I Màelstrom sono un’oscura band americana che nel 1973
incise questo album all’insegna del prog più sperimentale
ed evoluto, sulla scia di gruppi come Gentle Giant, Soft Machine ed
Henry Cow, ma attento anche a musicisti classici come Stravinsky e
Holst e alla musicalità immaginifica degli Yes. Il disco però
è stato stampato solo nel 1990 circa da una piccola label ed
è ormai introvabile, oggi la Black Widow finalmente ristampa
il lavoro e soprattutto gli dona la dignità del vinile, il
formato più degno per questa gemma ingiustamente dimenticata
al tempo in cui venne prodotta. A questo punto bisognerebbe aprire
una parentesi sul prog americano, questo grande sconosciuto, che vanta
alcune gemme degne di attenzione, certo sono tutte band da cercare
con pazienza e costanza, ma che offrono grandi emozioni e non sto
parlando dei soliti Dream Theater o degli Spock’s Beard, ma
di formazioni settantiane.
Comunque non è questo lo spazio ed è opportuno a questo
punto addentrarci nei meandri di questo disco sorprendente. “Ceres”

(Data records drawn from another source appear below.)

(* ===== verification/Recovery.v ===== *)
(** Boot recovery and the independent verifier (internal/reconcile/recovery.go,
    manager.go [RollbackExpired], verifier_evidence.go). *)

From S2P Require Import Prelude GoStrings GoTime Sha256 Json NftScript NftJson Ledger Snapshot Host Store Backend Manager.
From Stdlib Require Import Ascii String.
Local Open Scope string_scope.
Local Open Scope N_scope.
Local Open Scope host_scope.

Record RecoveryResult := mkRecovery { rec_Generation : N; rec_Action : string; rec_Ready : bool }.

Section recovery.
Context {K : Type} `{Nft K}.
Context (range : gset string → list string).
Abbreviation HM := (M (Host K)).
Implicit Types (m : Manager K) (c : Ctx).

(** A Go [(RecoveryResult, error)] whose value matters together with an error. *)
Abbreviation Recovered := (HM (RecoveryResult * option err)).
Definition ready (id : N) (action : string) : Recovered := ret (mkRecovery id action true, None).

(** ** Establishing a generation in the kernel *)

(** [if ok, _, err := Integrity(); err == nil && ok { if fp, e := Fingerprint(); e == nil && fp == hash ...]} *)
Definition already_established (hash : string) : HM bool :=
  ok <- try_ (Integrity range) ;;
  match ok with
  | inr (true, _) =>
      fp <- try_ Fingerprint ;;
      match fp with inr h => ret (String.eqb h hash) | inl _ => ret false end
  | _ => ret false
  end.

Definition establishAndVerify m c (g : Generation) (s : GenerationSnapshot) : HM unit :=
  auditForeignMarkOwnership m ;;
  require (negb (String.eqb (gen_ObservedHash g) ""))
    (Errorf "generation has no persisted observed-state fingerprint" []) ;;
  established <- already_established (gen_ObservedHash g) ;;
  if established : bool then ret tt
  else
    installOwnedGeneration m c (snap_Script s) ;;
    ok <- Integrity range ;;
    require (ok : bool * string).1 (Errorf "owned nftables integrity failed: %s" [ArgS ok.2]) ;;
    fp <- Fingerprint ;;
    require (String.eqb fp (gen_ObservedHash g))
      (Errorf "restored nftables fingerprint does not match durable generation" []).

Definition requirePointer (expected : EnforcementPointer) : HM unit :=
  pointer <- ReadEnforcementPointer ;;
  require (ptr_Equal expected pointer)
    (Errorf "authoritative enforcement pointer changed during recovery" []).

(** ** Resolving a candidate *)

Definition pendingIsStale (g : Generation) : HM bool :=
  bootID <- wrapped "read current boot id: %w" CurrentBootID ;;
  require (negb (String.eqb (gen_BootID g) "")) (Errorf "pending generation has no creating boot id" []) ;;
  if negb (String.eqb (gen_BootID g) bootID) then ret true else expired (gen_RollbackDeadline g).

Definition rollbackFirstGenerationAtBoot c (candidate : Generation) : Recovered :=
  existing <- wrapped "inspect first-generation recovery state: %w" ExistingOwned ;;
  (if bool_decide (existing = ∅) then ret tt
   else
     require ((size existing =? List.length OwnedTables)%nat && negb (String.eqb (gen_ObservedHash candidate) ""))
       (Errorf "first pending generation left ambiguous product-named nftables state" []) ;;
     ok <- Integrity range ;;
     require (ok : bool * string).1
       (Errorf "first pending generation cannot be safely removed: %s" [ArgS ok.2]) ;;
     fp <- Fingerprint ;;
     require (String.eqb fp (gen_ObservedHash candidate))
       (Errorf "first pending generation fingerprint is ambiguous" []) ;;
     wrapped "remove verified first pending generation: %w" (DestroyOwned c) ;;
     remaining <- ExistingOwned ;;
     require (bool_decide (remaining = ∅))
       (Errorf "verified first pending generation remained after removal" [])) ;;
  FinalizeRecoveryRollback (gen_ID candidate)
    (sprintf "generation=%d predecessor=ABSENT" [ArgN (gen_ID candidate)]) ;;
  ret (mkRecovery (gen_ID candidate) "rolled_back_first_generation" false,
       Some (Errorf "first pending generation was rolled back without a committed predecessor; readiness remains blocked" [])).

Definition restorePredecessorAndRollback m c (candidate : Generation) (s : GenerationSnapshot) : Recovered :=
  match snap_Previous s with
  | None => rollbackFirstGenerationAtBoot c candidate
  | Some p =>
      previous <- wrapped "resolve pending predecessor generation: %w" (GenerationByID (ptr_Generation p)) ;;
      require (has_status [Committed] previous && String.eqb (gen_Checksum previous) (ptr_PolicyChecksum p) &&
               String.eqb (gen_SnapshotChecksum previous) (ptr_SnapshotChecksum p))
        (Errorf "pending predecessor is not the exact committed generation" []) ;;
      previousSnapshot <- EnsurePublishedGenerationDurable p ;;
      validateGenerationSnapshot previous previousSnapshot false ;;
      catch (establishAndVerify m c previous previousSnapshot)
        (λ e, throw (Wrapf "restore predecessor generation %d: %w" [ArgN (gen_ID previous)] e)) ;;
      wrapped "restore predecessor runtime state: %w" (restoreRuntimeOrDeny m c) ;;
      requirePointer p ;;
      FinalizeRecoveryRollback (gen_ID candidate)
        (sprintf "generation=%d predecessor=%d" [ArgN (gen_ID candidate); ArgN (gen_ID previous)]) ;;
      ready (gen_ID previous) "rolled_back_to_predecessor"
  end.

Definition recoverPendingAtBoot m c (pending : Generation) (pointer : option EnforcementPointer) : Recovered :=
  s <- wrapped "load pending immutable snapshot: %w" (LoadVerifiedGenerationSnapshot (gen_ID pending)) ;;
  validateGenerationSnapshot pending s (has_status [CommitPrepared] pending) ;;
  let newPointer := snap_Pointer s in
  match gen_Status pending with
  | CommitPrepared =>
      if ptr_Equal newPointer pointer then
        durableSnapshot <- EnsurePublishedGenerationDurable newPointer ;;
        catch (establishAndVerify m c pending durableSnapshot)
          (λ e, throw (Wrapf "restore published prepared generation %d: %w" [ArgN (gen_ID pending)] e)) ;;
        requirePointer newPointer ;;
        wrapped "finalize recovered commit: %w" (FinalizeCommit (gen_ID pending)) ;;
        ready (gen_ID pending) "finalized_prepared_commit"
      else
        require (pointerMatchesPrevious (snap_Previous s) pointer)
          (Errorf "prepared generation observed an ambiguous third pointer state" []) ;;
        restorePredecessorAndRollback m c pending s
  | Pending | Applied =>
      require (pointerMatchesPrevious (snap_Previous s) pointer)
        (Errorf "ordinary pending generation does not match its exact predecessor pointer" []) ;;
      stale <- pendingIsStale pending ;;
      require (stale : bool)
        (Errorf "generation %d is still live on its creating boot and before its deadline" [ArgN (gen_ID pending)]) ;;
      restorePredecessorAndRollback m c pending s
  | _ => throw (Errorf "unsupported pending recovery status %s" [ArgS (status_name (gen_Status pending))])
  end.

(** ** Boot recovery *)

Definition recoverAtBootLocked m c : Recovered :=
  auditForeignMarkOwnership m ;;
  pointer <- wrapped "read authoritative enforcement pointer: %w" ReadEnforcementPointer ;;
  pending <- if_any Pending_ ;;
  match pending with
  | Some g => recoverPendingAtBoot m c g pointer
  | None =>
      match pointer with
      | None => throw (Errorf "no committed enforcement pointer exists" [])
      | Some p =>
          generation <- wrapped "resolve committed pointer generation: %w" (GenerationByID (ptr_Generation p)) ;;
          require (has_status [Committed] generation)
            (Errorf "enforcement pointer references generation %d with status %s"
               [ArgN (gen_ID generation); ArgS (status_name (gen_Status generation))]) ;;
          latest <- LastKnownGood ;;
          require (gen_ID latest =? gen_ID generation)
            (Errorf "enforcement pointer is not the latest committed generation" []) ;;
          s <- EnsurePublishedGenerationDurable p ;;
          validateGenerationSnapshot generation s false ;;
          catch (establishAndVerify m c generation s)
            (λ e, throw (Wrapf "restore committed generation %d: %w" [ArgN (gen_ID generation)] e)) ;;
          requirePointer p ;;
          AuditDurable "system" "generation_boot_restored" (sprintf "generation=%d" [ArgN (gen_ID generation)]) ;;
          ready (gen_ID generation) "restored_committed"
      end
  end.

Definition RecoverAtBoot m c : Recovered := with_process_lock m c (recoverAtBootLocked m).

(** ** The rollback timer (manager.go) *)

Definition rolled_back_action (r : RecoveryResult) : bool :=
  String.eqb (rec_Action r) "rolled_back_to_predecessor" || String.eqb (rec_Action r) "rolled_back_first_generation".

(** A recovery error carries the zero result. *)
Definition expire_candidate m c (g : Generation) : HM (bool * option err) :=
  pointer <- ReadEnforcementPointer ;;
  r <- recoverPendingAtBoot m c g pointer ;;
  match (r : RecoveryResult * option err) with
  | (res, Some e) => ret (rolled_back_action res, Some e)
  | (res, None) =>
      ret (if String.eqb (rec_Action res) "finalized_prepared_commit" then false else rolled_back_action res, None)
  end.

Definition rollback_expired_locked m c : HM (bool * option err) :=
  auditForeignMarkOwnership m ;;
  pending <- if_any Pending_ ;;
  match pending with
  | None => ret (false, None)
  | Some g =>
      if has_status [CommitPrepared] g then expire_candidate m c g
      else
        stale <- pendingIsStale g ;;
        if stale : bool then expire_candidate m c g else ret (false, None)
  end.

Definition RollbackExpired m c : HM (bool * option err) := with_process_lock m c (rollback_expired_locked m).
End recovery.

apre il disco con una partitura sognante, vagamente californiana,
ma subito entrano delle avvisaglie grandiose e un hammond si insinua
malandrino, un mix di psichedelica e di rock sinfonico che fa subito
volare la fantasia, poi entra anche il flauto e tutto assume l’aspetto
di un prog molto classico, del resto siamo nel ’73, ma tutto
è molto cangiante e nel pezzo ci sono mutazioni continue. E
cosa dire del vibrafono che domina l’avvio di “In Memory”,
certi suoni non possono non risvegliare in noi desideri arditi, ma
ad un certo punto il brano sembra diventare un racconto fantasy messo
in musica e a questo punto il godimento è massimo, se chiudo
gli occhi mi sembra di vedere degli hobbit che zampettano nella stanza!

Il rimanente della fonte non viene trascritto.